== Task goal ==
Pull each line containing "getNextTrunk" from the data.

== Extracted information ==
- Opening Delimiter -

Lemma online_is_appserver_witness :
  exists s i, m_servers (ps_monitor s) !! 0%nat = Some i /\ isOnline i = true /\ isAppserver (m_strSipAddress i) (ps_monitor s) = true.
Proof.
  assert (exists s, runs (honest_step insertion_sort 10000) (pool_start one_host) (brings_up 0 "10.0.0.1:8021" "10.0.0.1") s /\
    exists i, m_servers (ps_monitor s) !! 0%nat = Some i /\ isOnline i = true) as (s & Hr & i & Hi & Hon).
  { eexists. split.
    - do 5 honest_go. apply runs_nil.
    - eexists. split; vm_compute; reflexivity. }
  exists s, i. split; [exact Hi|]. split; [exact Hon|].
  exact (online_is_appserver insertion_sort 10000 0 ["10.0.0.1:8021"; "10.0.0.1:8022"] _ s 0 i Hr Hi Hon).
Defined.

(** A server can hide another.  Two servers are configured on one host; the
    first reports the address of the host as its SIP address, and then the
    second reports another one.  The first goes on being online and is offered
    calls, but it no longer counts as an application server. *)
Theorem clash_hides_server :
  exists s i, runs (pool_step insertion_sort 10000) (pool_start one_host)
    (brings_up 0 "10.0.0.1:8021" "10.0.0.1" ++ brings_up 1 "10.0.0.1:8022" "10.0.0.2") s /\
    m_servers (ps_monitor s) !! 0%nat = Some i /\ isAvailable i = true /\ m_strSipAddress i = "10.0.0.1" /\
    isAppserver "10.0.0.1" (ps_monitor s) = false.
Proof.
  eexists _, _. split; [do 10 pool_go; apply runs_nil|]. repeat split; vm_compute; reflexivity.
Qed.
(** ** Operations *)

(** [route->getNextTrunk(...)] on the route stored under a carrier's name. *)
Definition use_route (carrier : string) (route : TerminationRoute_t) : M Impl (string * string * string) :=
  fun i =>
    match getNextTrunk route with
    | Fault f => Fault f
    | Ok (destAddress, chargeNumber, route) =>
        Ok (destAddress, carrier, chargeNumber,
            i <| m_mapTerminationCarrierByName ::= map_set carrier route |>)
    end.

(** [getTerminationRoute]: the destination, carrier and charge number, or the
    result false. *)
Definition getTerminationRoute : M Impl (option (string * string * string)) :=
  vec ← gets m_vecTerminationCarrier;
  if (length vec =? 0)%nat then mret None
  else
    current ← gets m_nCurrentTerminationCarrier;
    match vec !! Z.to_nat current with
    | None => fail Uncaught
    | Some carrier =>
        byName ← gets m_mapTerminationCarrierByName;
        match find_key carrier byName with
        | None => fail AssertFailed
        | Some route =>
            r ← use_route carrier route;
            modify (fun i => i <| m_nCurrentTerminationCarrier ::= fun n =>
              let n := wrap32 (n + 1) in if Z.of_nat (length vec) <=? n then 0 else n |>);;
            mret (Some r)
        end
    end.

Fixpoint find_other (failedCarrier : string) (l : list (string * TerminationRoute_t))
  : option (string * TerminationRoute_t) :=
  match l with
  | [] => None
  | (carrier, route) :: l =>
      if negb (String.eqb carrier failedCarrier) then Some (carrier, route) else find_other failedCarrier l
  end.

Definition getTerminationRouteForAltCarrier (failedCarrier : string)
  : M Impl (option (string * string * string)) :=
  byName ← gets m_mapTerminationCarrierByName;
  match find_other failedCarrier byName with
  | Some (carrier, route) => r ← use_route carrier route; mret (Some r)
  | None => getTerminationRoute
  end.

Definition getTerminationRouteForCarrier (carrier : string) : M Impl (option (string * string * string)) :=
  byName ← gets m_mapTerminationCarrierByName;
  match find_key carrier byName with
  | None => mret None
  | Some route => r ← use_route carrier route; mret (Some r)
  end.

(** The sum is an [int], returned as [unsigned int]. *)
Definition getCountOfOutboundTrunks (i : Impl) : Z :=
  wrap32 (foldl (fun count nr => to_int32 (wrap32 (count + getCountOfTrunks (snd nr)))) 0
            (m_mapTerminationCarrierByName i)).

Definition getCarrier (sourceAddress : string) (i : Impl) : option string :=
  m_carrier <$> m_mapInboundCarrier i !! sourceAddress.

Definition getSyslogFacility (i : Impl) : option Z :=
  find_key (m_syslogFacility i)
    [("local0", 0); ("local1", 1); ("local2", 2); ("local3", 3); ("local4", 4); ("local5", 5);
     ("local6", 6); ("local7", 7)].

Definition getSyslogTarget (i : Impl) : string * Z := (m_syslogAddress i, m_sysLogPort i).

Definition getStatsPort (i : Impl) : string * Z := (m_statsAddress i, m_statsPort i).
(** A response to an INVITE is for a request that is outstanding; it has the
    headers its status calls for; and a final failure finds no other INVITE
    outstanding on the call. *)
Definition invite_response_ok (s : St) (an : answers) (orq : Z) (sip : sip_t) : Prop :=
  exists l m status,
    orqs (stack_of (m_calls s)) !! orq = Some (l, response_to_invite, m) /\
    an_out_leg an = lookup_leg s l /\
    (forall irq, (irq, orq) ∈ m_transactions s -> an_irq_leg an = leg_of_irq s irq) /\
    sip_status sip = Some status /\ 100 <= status < 700 /\
    fresh_leg s (an_b_leg an) /\ fresh_orq s (an_orq an) /\ fresh_orq s (an_ack an) /\
    (status = 200 -> is_Some (sip_to sip) /\ is_Some (sip_contact sip) /\ is_Some (sip_payload sip)) /\
    (300 <= status <= 399 -> exists c, sip_contact sip = Some c /\
       fits [url_user (a_url c); url_host (a_url c); url_port (a_url c)]) /\
    (status = 503 \/ status = 480 -> fits_user (sip_to sip)) /\
    (200 < status -> quiet_but s orq l).

(** The CANCEL, or the ACK of a failure, of a bound INVITE. *)
Definition ack_or_cancel_ok (s : St) (an : answers) (irq : Z) (sip : sip_t) : Prop :=
  is_Some (sip_request sip) /\ is_Some (irqs (stack_of (m_calls s)) !! irq) /\
  an_irq_leg an = leg_of_irq s irq /\
  forall orq, (irq, orq) ∈ m_transactions s -> quiet_but s orq (an_irq_leg an).

(** A request inside a dialog.  A BYE comes when no INVITE is outstanding;
    memory for passing on another request is not lacking (the code does not
    look). *)
Definition inside_ok (s : St) (an : answers) (leg irq : Z) (sip : sip_t) : Prop :=
  leg ∈ legs (stack_of (m_calls s)) /\ fresh_irq s irq /\
  match sip_request sip with
  | None => False
  | Some sip_method_bye => fresh_orq s (an_ack an) /\ quiet_but s 0 leg
  | Some sip_method_ack => True
  | Some _ => an_orq an <> 0 /\ fresh_orq s (an_orq an)
  end.

Definition inside_response_ok (s : St) (an : answers) (orq : Z) (sip : sip_t) : Prop :=
  exists l m,
    orqs (stack_of (m_calls s)) !! orq = Some (l, response_to_request_inside_dialog, m) /\
    an_out_leg an = lookup_leg s l /\ sip_cseq sip = Some m /\ is_Some (sip_status sip) /\
    fresh_orq s (an_ack an) /\
    (m = sip_method_invite -> sip_status sip = Some 200 -> is_Some (sip_contact sip)).

Definition event_ok (s : St) (e : event) : Prop :=
  match e with
  | EOutside an irq sip => outside_ok s an irq sip
  | EInviteResponse an orq sip => invite_response_ok s an orq sip
  | EAckOrCancel an irq sip => ack_or_cancel_ok s an irq sip
  | EInside an leg irq sip => inside_ok s an leg irq sip
  | EInsideResponse an orq sip => inside_response_ok s an orq sip
  | ERefresh leg => quiet_but s 0 leg
  | EStray an sip => is_Some (i_id sip) /\ is_Some (sip_contact sip) /\ fresh_orq s (an_ack an)
  | EPool p => pool_ok p
  | EWork => True
  end.
End Environment.

(** ** What each callback may do to the calls

    [r] is what the callback returns. *)
Definition outside_moves (sip : sip_t) (r : Z) : list move_kind :=
  if bool_decide (sip_request sip = Some sip_method_invite) && (r =? 0) then [Begins] else [Idle].

Definition response_moves (status : Z) : list move_kind :=
  if status <? 200 then [Idle] else if status =? 200 then [Answered] else [Fails; Idle].

Definition cancel_moves (sip : sip_t) : list move_kind :=
  if bool_decide (sip_request sip = Some sip_method_cancel) then [Fails] else [Idle].

Definition inside_moves (sip : sip_t) : list move_kind :=
  if bool_decide (sip_request sip = Some sip_method_bye) then [Ends] else [Idle].

Definition moves_of {P} (e : event (P := P)) (r : Z) : list move_kind :=
  match e with
  | EOutside _ _ sip => outside_moves sip r
  | EInviteResponse _ _ sip => response_moves (default 0 (sip_status sip))
  | EAckOrCancel _ _ sip => cancel_moves sip
  | EInside _ _ _ sip => inside_moves sip
  | ERefresh _ => [Ends; Idle]
  | _ => [Idle]
  end.

(** ** Lemmas *)

(** *** What every callback keeps

    [I] is kept by the steps that the callbacks are made of: changes of the
    calls, of the records, of the configuration and of the pool, each through
    its operations. *)

Record framed {P C : Type} {pool : ServerPool P} {routes : CallRoutes C} (I : Ctl P C -> Prop) : Prop := {
  framed_modify : forall f : Ctl P C -> Ctl P C,
    (forall s, m_Config (f s) = m_Config s) -> (forall s, m_fsMonitor (f s) = m_fsMonitor s) ->
    (forall s, m_my_contact (f s) = m_my_contact s) -> (forall s, m_cdrs (f s) = m_cdrs s) ->
    (forall s, m_nextCdr (f s) = m_nextCdr s) -> keeps I (modify f);
  framed_cdrs : forall f : Queue -> Queue,
    (forall q p, is_Some (store (f q) !! p) <-> is_Some (store q !! p)) ->
    keeps I (modify (fun s => s <| m_cdrs ::= f |>));
  framed_new_cdr : forall c, keeps I (new_cdr c);
  framed_config : forall m : M C (option route), gives_route routes_ok m -> keeps I (config m);
  framed_servers : keeps I getAvailableServers
}.

Section Keeps.
Context {P C : Type} {pool : ServerPool P} {routes : CallRoutes C}.
#[local] Abbreviation St := (Ctl P C).
Context (I : St -> Prop) (HI : framed I).

Lemma keeps_change_cdr p f : keeps I (change_cdr p f).
Proof using HI. apply (framed_cdrs I HI). intros q k. simpl. by rewrite lookup_alter_is_Some. Qed.

Lemma keeps_post p : keeps I (postCdr p).
Proof using HI. apply keeps_bind; [apply keeps_gets|]. intros w. apply keeps_when. by apply (framed_cdrs I HI). Qed.

Lemma keeps_work : keeps I (modify (fun s => s <| m_cdrs ::= queue_step QWork |>)).
Proof using HI. apply (framed_cdrs I HI). intros q p. simpl. by repeat case_match. Qed.
End Keeps.

#[export] Hint Resolve framed_new_cdr keeps_change_cdr keeps_post keeps_work framed_config framed_servers
  routes_next_ok routes_alt_ok routes_for_ok : keeps.
#[export] Hint Extern 3 (keeps _ (modify _)) =>
  lazymatch goal with H : framed _ |- _ => by apply (framed_modify _ H) end : keeps.

Section KeepsHandlers.
Context {P C : Type} {pool : ServerPool P} {routes : CallRoutes C}.
Context (I : Ctl P C -> Prop) (HI : framed I).

Lemma keeps_clearDialog leg : keeps I (clearDialog leg).
Proof using HI. unfold clearDialog, getAssociatedDialog, erase_info, nta. keeps_auto. Qed.

Lemma keeps_clearTransaction orq : keeps I (clearTransaction orq).
Proof using HI. unfold clearTransaction, getAssociatedTransaction_orq, nta. keeps_auto. Qed.

Lemma keeps_generate an t : keeps I (generateTerminationRequest an t).
Proof using HI. unfold generateTerminationRequest, nta, fits_url. keeps_auto. Qed.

- Closing Delimiter -

== Answer for this exercise ==
(** [route->getNextTrunk(...)] on the route stored under a carrier's name. *)
    match getNextTrunk route with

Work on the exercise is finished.